La Lega Italiana per la lotta contro l’Aids ha denunciato di aver ricevuto molte segnalazioni di lavoratori "terrorizzati" di restare disoccupati a causa della malattia. La circolare richiamata afferma che il test Hiv non può essere richiesto indiscriminatamente e che eventuali norme specifiche di settore debbano essere motivate da una effettiva condizione di rischio nei confronti di terzi. LA CIRCOLARE
29 APR - La Lega Italiana per la lotta contro l’Aids (Lila), denuncia la mancata applicazione della circolare sulla salute sul posto di lavoro e la penalizzazione delle persone con Hiv in ambito occupazionale. “Stiamo ricevendo molte richieste di aiuto di lavoratori e lavoratrici con Hiv terrorizzati di restare disoccupati da un giorno all'altro a causa dell’ignoranza e dello stigma ancora oggi molto radicati, richieste di test negativi, demansionamento o anche peggio qualora un lavoratore comunichi la propria positività all’Hiv al datore di lavoro pubblico o privato e questa situazione di crisi e precarietà sul lavoro certo non aiuta”. Lo ha affermato il presidente della Lila
Massimo Oldrini in vista del 1° maggio, giornata internazionale del lavoro.
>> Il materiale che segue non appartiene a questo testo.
#[export] Instance session_model_eq_dec : EqDecision Store.Session.
Proof. solve_decision. Defined.
#[export] Instance session_model `{Collation} : Model Store.Session := {|
  with_defaults r := mkSession (ses_ID r) (ses_SourceID r) (ses_TargetID r) (dflt "interactive" (ses_Profile r)) (ses_Path r) (ses_RelayBytes r)
    (ses_StartedAt r) (ses_LastSeen r) (ses_EndedAt r);
  set_id n r := mkSession n (ses_SourceID r) (ses_TargetID r) (ses_Profile r) (ses_Path r) (ses_RelayBytes r) (ses_StartedAt r) (ses_LastSeen r) (ses_EndedAt r);
  clash x y := ses_ID x =? ses_ID y |}.

#[export] Instance audit_model_eq_dec : EqDecision AuditEvent.
Proof. solve_decision. Defined.
#[export] Instance audit_model `{Collation} : Model AuditEvent := {|
  with_defaults r := r;
  set_id n r := mkAuditEvent n (ae_Kind r) (ae_Detail r) (ae_CreatedAt r);
  clash x y := ae_ID x =? ae_ID y |}.

#[export] Instance tunnel_model_eq_dec : EqDecision TunnelState.
Proof. solve_decision. Defined.
#[export] Instance tunnel_model `{Collation} : Model TunnelState := {|
  with_defaults r := r;
  set_id n r := r;
  clash x y := sql_eq (ts_DeviceID x) (ts_DeviceID y) && sql_eq (ts_PeerID x) (ts_PeerID y) && sql_eq (ts_Profile x) (ts_Profile y) |}.

#[export] Instance refresh_model_eq_dec : EqDecision AdminRefreshToken.
Proof. solve_decision. Defined.
#[export] Instance refresh_model `{Collation} : Model AdminRefreshToken := {|
  with_defaults r := r;
  set_id n r := mkAdminRefreshToken n (art_UserID r) (art_TokenHash r) (art_ExpiresAt r) (art_RevokedAt r) (art_CreatedAt r) (art_LastUsedAt r)
    (art_UserAgent r) (art_IP r);
  clash x y := (art_ID x =? art_ID y) || sql_eq (art_TokenHash x) (art_TokenHash y) |}.

#[export] Instance admin_model_eq_dec : EqDecision AdminUser.
Proof. solve_decision. Defined.
#[export] Instance admin_model `{Collation} : Model AdminUser := {|
  with_defaults r := mkAdminUser (au_ID r) (au_Username r) (au_Name r) (dflt "admin" (au_Role r)) true
    (if au_PasswordVersion r =? 0 then 1 else au_PasswordVersion r) (au_PasswordHash r) (au_CreatedAt r) (au_UpdatedAt r);
  set_id n r := r;
  clash x y := sql_eq (au_ID x) (au_ID y) || sql_eq (au_Username x) (au_Username y) |}.
(* ===== verification/LanAlloc.v ===== *)
(** * LanAlloc: virtual addresses (internal/server/handlers_lan.go)

    Walking the addresses of a network, the broadcast address, the choice of a free
    address and host name for a device, and the validation of an address an
    administrator sets. The database is the Go interface [virtualAddressStore]. *)

From S2P Require Import Prelude GoStrings Store ServerUtil Vnet.

(** The loop of [nextIPv4], on the bytes from the last to the first. *)
Fixpoint inc_bytes (l : list byte) : list byte :=
  match l with
  | [] => []
  | b :: rest => let b' := z2b (b2z b + 1) in if decide (b' <> x00) then b' :: rest else b' :: inc_bytes rest
  end.
Definition nextIPv4 (ip : list byte) : list byte :=
  match To4 (Some ip) with None => [] | Some v => rev (inc_bytes (rev v)) end.

Definition isIPv4Broadcast (n : IPNet) (ip : list byte) : bool :=
  match To4 (Some ip), To4 (Some (net_IP n)) with
  | Some v, Some base =>
    forallb (fun i => bool_decide (b2z (at_ v i) = Z.lor (b2z (at_ base i)) (Z.lxor (b2z (at_ (net_Mask n) i)) 255)))
      (seq 0 (length v))
  | _, _ => false
  end.

Definition firstNonEmpty (values : list string) : string :=
  match List.find (fun v => bool_decide (TrimSpace v <> EmptyString)) values with
  | Some v => TrimSpace v
  | None => EmptyString
  end.
#[export] Instance toy_admin_store : AdminStore toy_adb := {|
  GetMeta _ _ := Ok EmptyString;
  GetAdminUserByUsername n s :=
    match List.find (fun '(k, u) => bool_decide (k = au_ID u /\ au_Username u = n)) (map_to_list (toy_admins s)) with
    | Some (_, u) => Ok u | None => Err ErrNoRows end;
  GetAdminUserByID i s :=
    match toy_admins s !! i with Some u => if decide (au_ID u = i) then Ok u else Err ErrNoRows | None => Err ErrNoRows end;
  UpsertAdminUser u s := (None, mkToyAdb (<[au_ID u := u]> (toy_admins s)) (toy_tokens s));
  UpdateAdminPassword i h := toy_account (toy_password h) i;
  ClearAdminPasswordChangeRequired i := toy_account toy_cleared i;
  CreateAdminRefreshToken i h t a p s :=
    match toy_tokens s !! h with
    | Some _ => (Some (DBError "duplicate"), s)
    | None => (None, mkToyAdb (toy_admins s) (<[h := toy_row i h (RFC3339 t)]> (toy_tokens s)))
    end;
  GetAdminRefreshToken h s := match toy_tokens s !! h with Some t => Ok t | None => Err ErrNoRows end;
  TouchAdminRefreshToken i s := (None, s);
  RevokeAdminRefreshToken h s := (None, mkToyAdb (toy_admins s) (alter toy_revoke h (toy_tokens s)));
  RevokeAdminRefreshTokensByUser i s :=
    (None, mkToyAdb (toy_admins s) ((fun t => if decide (art_UserID t = i) then toy_revoke t else t) <$> toy_tokens s));
|}.

Lemma toy_revoke_spec t : art_UserID (toy_revoke t) = art_UserID t /\ art_RevokedAt (toy_revoke t) <> EmptyString.
Proof. unfold toy_revoke. simpl. split; [done|]. by case_decide. Qed.

Lemma toy_account_spec f i s s' : toy_account f i s = (None, s') ->
  toy_tokens s' = toy_tokens s /\ exists u, toy_admins s !! i = Some u /\ toy_admins s' = <[i := f u]> (toy_admins s).
Proof. unfold toy_account. destruct (toy_admins s !! i) as [u|]; [|done]. intros [= <-]. split; [done|]. by exists u. Qed.

#[export] Instance toy_admin_laws : AdminStoreLaws toy_adb.
Proof.
  refine (Build_AdminStoreLaws toy_adb _ toy_admins toy_tokens _ _ _ _ _ _ _ _ _ _); simpl.
  - intros i s u. case_match; [|done]. case_decide; [|done]. intros [= <-]. done.
  - intros n s u. destruct (List.find _ _) as [[k w]|] eqn:E; [|done]. intros [= <-].
    apply List.find_some in E as [E Hb]. apply bool_decide_eq_true in Hb as [-> Hn].
    split; [|done]. apply elem_of_map_to_list. by apply list_elem_of_In.
  - intros h s t. case_match; [|done]. by intros [= <-].
  - intros op Hop s e s' E.
    destruct Hop as [(i & h & ->)|[(i & ->)|[(i & h & t & a & p & ->)|[(i & ->)|[(h & ->)|(i & ->)]]]]]; cbn in E;
      try (unfold toy_account in E); repeat case_match; by simplify_eq.
  - intros i h s s' (E & u & Hu & Ea)%toy_account_spec. split; [done|]. exists u, (toy_password h u). done.
  - intros i s s' (E & u & Hu & Ea)%toy_account_spec. split; [done|]. exists u, (toy_cleared u). done.
  - intros i h t a p s s'. destruct (toy_tokens s !! h) eqn:Eh; [done|]. intros [= <-]. split_and!; [done..|]. by eexists.
  - intros i s s' [= <-]. split; [done|]. exists id. by rewrite map_fmap_id.
  - intros h s s' [= <-]. split; [done|]. exists toy_revoke. split; [done|]. apply toy_revoke_spec.
  - intros i s s' [= <-]. split; [done|]. eexists. split; [reflexivity|]. intros t.
    destruct (toy_revoke_spec t) as [E R]. case_decide; [|by split_and!]. by split_and!.
Defined.

#[export] Instance claims_countable : Countable adminClaims.
Proof.
  refine (inj_countable' (fun c => (Subject c, ClaimRole c, ClaimPasswordVersion c, Issued c, Expires c))
    (fun '(a, b, c, d, e) => mkClaims a b c d e) _). by intros [].
Defined.

#[export] Instance toy_primitives : AuthPrimitives := {|
  hmac_sha256 data key := key ++ data; sha256 := id;
  bcrypt_compare h p := bool_decide (h = p); bcrypt_generate _ p := Some p;
  marshal_claims c := bin (encode c); unmarshal_claims l := p ← unbin l; decode p;
|}.

#[export] Instance toy_auth_laws : AuthLaws.
Proof. split. intros c. simpl. rewrite unbin_bin. simpl. apply decode_encode. Qed.

Definition toy_auth_config : AuthConfig := mkAuthConfig "psk" EmptyString 0 0.
Definition toy_root : AdminUser := mkAdminUser "admin" "admin" "Administrator" "admin" true 1 "password" EmptyString EmptyString.
Definition toy_adb0 : toy_adb := mkToyAdb {[ "admin"%string := toy_root ]} ∅.
Definition toy_rq (b : byte) : request := mkRequest "POST" 1000 (Some [b]) [] EmptyString EmptyString EmptyString.
Definition toy_logged_in : toy_adb := snd (handleAdminLogin toy_auth_config (toy_rq x01) (Some (""%string, "password"%string)) toy_adb0).
Definition toy_refreshed : toy_adb := snd (handleAdminRefresh toy_auth_config (toy_rq x02) (Some (RawURLEncode [x01])) toy_logged_in).

Lemma login_grants_access_witness :
  exists resp, handleAdminLogin toy_auth_config (toy_rq x01) (Some (""%string, "password"%string)) toy_adb0 = (Ok resp, toy_logged_in) /\
    is_ok (requireAdmin toy_auth_config ("Bearer " ++ AccessToken resp) 2000 toy_logged_in) = true.
Proof.
  destruct (handleAdminLogin toy_auth_config (toy_rq x01) (Some (""%string, "password"%string)) toy_adb0) as [[resp|e] s'] eqn:E;
    [|vm_compute in E; discriminate E].
  assert (Es : s' = toy_logged_in) by (unfold toy_logged_in; rewrite E; reflexivity). subst s'.
  exists resp. split; [reflexivity|].
  destruct (login_grants_access toy_auth_config _ _ _ _ _ E) as (user & name & pw & _ & Hu & _ & _ & _ & H).
  assert (Hr : au_ID user = "admin"%string /\ au_PasswordVersion user = 1).
  { change (({[ "admin"%string := toy_root ]} : gmap string AdminUser) !! au_ID user = Some user) in Hu.
    apply lookup_singleton_Some in Hu as [Hk <-]. split; reflexivity. }
  destruct Hr as [Hi Hv]. apply (H 2000 toy_logged_in toy_root); rewrite ?Hi, ?Hv; [discriminate|vm_compute; reflexivity|].
  split; vm_compute; reflexivity.
Defined.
“Chiediamo l'applicazione della circolare del 10 aprile 2013 sulla tutela della salute nei luoghi di lavoro”, ha dichiarato Oldrini. La circolare afferma che il test Hiv non può dunque essere richiesto indiscriminatamente e che eventuali norme specifiche di settore - che richiedano l’accertamento della negatività all’Hiv come condizione di idoneità ad uno specifico servizio - debbano essere motivate da una effettiva condizione di rischio nei confronti di terzi. Il presidente della Lila ha ricordato anche che l'interrogazione parlamentare presentata il 14 maggio 2014 da
Donata Lenzi (Pd) e da
Carlo Galli (Pd) per garantire che le procedure di selezione del personale delle Forze Armate avvengano nel rispetto della normativa nazionale, non ha ancora ricevuto risposta, mentre l'associazione continua a ricevere segnalazioni da parte di dipendenti del ministero della Difesa che segnalano richeiste di test Hiv negativi anche per chi svolge mansioni di ufficio.
L'associazione ha evidenziato come nel suo lavoro di sostegno e consulenza alle persone con Hiv spesso il supporto legale non basta, perché non è facile provare che un licenziamento è stato discriminatorio: “Nessuno licenzia mai scrivendo che lo fa perché ha appreso che la persona è sieropositiva - ha spiegato
Roberta Di Maggio, avvocato della Lila - ma si parla di un calo di lavoro o si accusa il lavoratore di aver commesso un grave illecito disciplinare”. “A questo punto è il lavoratore - ha sottolineato Di Maggio - a dover dimostrare che, invece, l’intento discriminatorio o di rappresaglia è stato l’unico a determinare la volontà del datore di lavoro”.
La Lila, infine, ha ricordato che il 41,57 per cento delle persone con Hiv che hanno contattato i suoi centralini telefonici nel 2014 hanno chiesto supporto e consulenza su questioni relative a diritti, in particolare riguardanti questioni lavorative, mentre il 6,21 per cento ha domandato sostegno per contrastare episodi di discriminazione.